**Problem to work on:** Write out the stretch of lines below that begins at the line with "Hg'|apply evolves_refl|by left|done|done]." and ends at the line with "- destruct (put_good kz (HHandle", including both, exactly as given and nothing more.

(Stored data)
============================================================
Lemma step_good e s :
  good k N b s -> (b = true \/ N = ∅ \/ (a_wedged (v_ane s) = false /\ N ⊆ sp_nodes (a_space (v_ane s)))) ->
  small e -> good k N b (drv_step shift bd e s).
Proof using Hshift Hlo Hhi IommuLaws0 DrmMmLaws0.
  intros Hg Hst Hsm. pose proof (proj1 Hg) as Hb.
  destruct e as [tid file pm pad size env|tid file pm pad h|tid file pm pad args|tid env|file h v|v kz|file h kz|pm|pm| |]; cbn [drv_step].
  - apply start_good; [done|]. intros s' Hg'. by apply (bo_init_good _ _ pm).
  - apply start_good; [done|]. intros s' Hg'. by apply bo_free_good.
  - apply start_good; [done|]. intros s' Hg'. unfold ane_submit. destruct (submit_valid pad args) eqn:Hv.
    + apply (set_job_good None _ _ s'); [done|apply Hg'|apply evolves_refl|by left|done|].
      split; [lia|]. split.
      * split; [done|]. split; [|lia]. intros i v Hi _. left. by apply lookup_replicate in Hi as [? _].
      * unfold submit_valid in Hv. apply negb_true_iff in Hv. rewrite !orb_false_iff in Hv. destruct Hv as [[[_ Hv] _] _].
        by apply Z.eqb_neq in Hv.
    + apply (set_job_good None _ _ s'); [done|apply Hg'|apply evolves_refl|by left|done|done].
  - by apply job_step_good.
  - destruct (bo_lookup file h s) as [id|] eqn:Hl; [|done]. apply (good_evolves s); [done| |apply take_ref_evolves|done].
    apply take_ref_base; [done|]. eapply ba_refs; [done|]. by apply ref_of_elem.
  - destruct (put_good kz (HVma v) s Hb) as (Hb' & He & Ej). by apply (good_evolves s).
  - destruct (put_good kz (HHandle file h) s Hb) as (Hb' & He & Ej). by apply (good_evolves s).
  - destruct (pm_get_good pm s Hb). by apply (same_good s).
  - unfold ane_drm_postclose. destruct (pm_get_good pm s Hb) as [Hb' Hs]. destruct (pm_get bd pm s) as [[] s']; cbn [snd] in *.
    + destruct (a_removed (v_ane s')); [by apply (same_good s)|]. destruct (recover_run s' Hb') as (Hb2 & Hs2 & _).
      apply (same_good s); [done|done|]. by eapply same_trans.
    + by apply (same_good s).
  - unfold pm_idle. destruct (_ && _); [|done]. destruct (suspend_run s Hb) as [Hb' Hs].
    destruct (run_tm ane_runtime_suspend s) as [[e|] s']; cbn [snd] in *; [by apply (same_good s)|].
    apply (same_good s); [done|by destruct Hb'; split|done].
  - by apply remove_good.
Qed.
End steps.
End driver.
============================================================
**Expected answer:**
    + apply (set_job_good None _ _ s'); [done|apply Hg'|apply evolves_refl|by left|done|done].
  - by apply job_step_good.
  - destruct (bo_lookup file h s) as [id|] eqn:Hl; [|done]. apply (good_evolves s); [done| |apply take_ref_evolves|done].
    apply take_ref_base; [done|]. eapply ba_refs; [done|]. by apply ref_of_elem.
  - destruct (put_good kz (HVma v) s Hb) as (Hb' & He & Ej). by apply (good_evolves s).
  - destruct (put_good kz (HHandle file h) s Hb) as (Hb' & He & Ej). by apply (good_evolves s).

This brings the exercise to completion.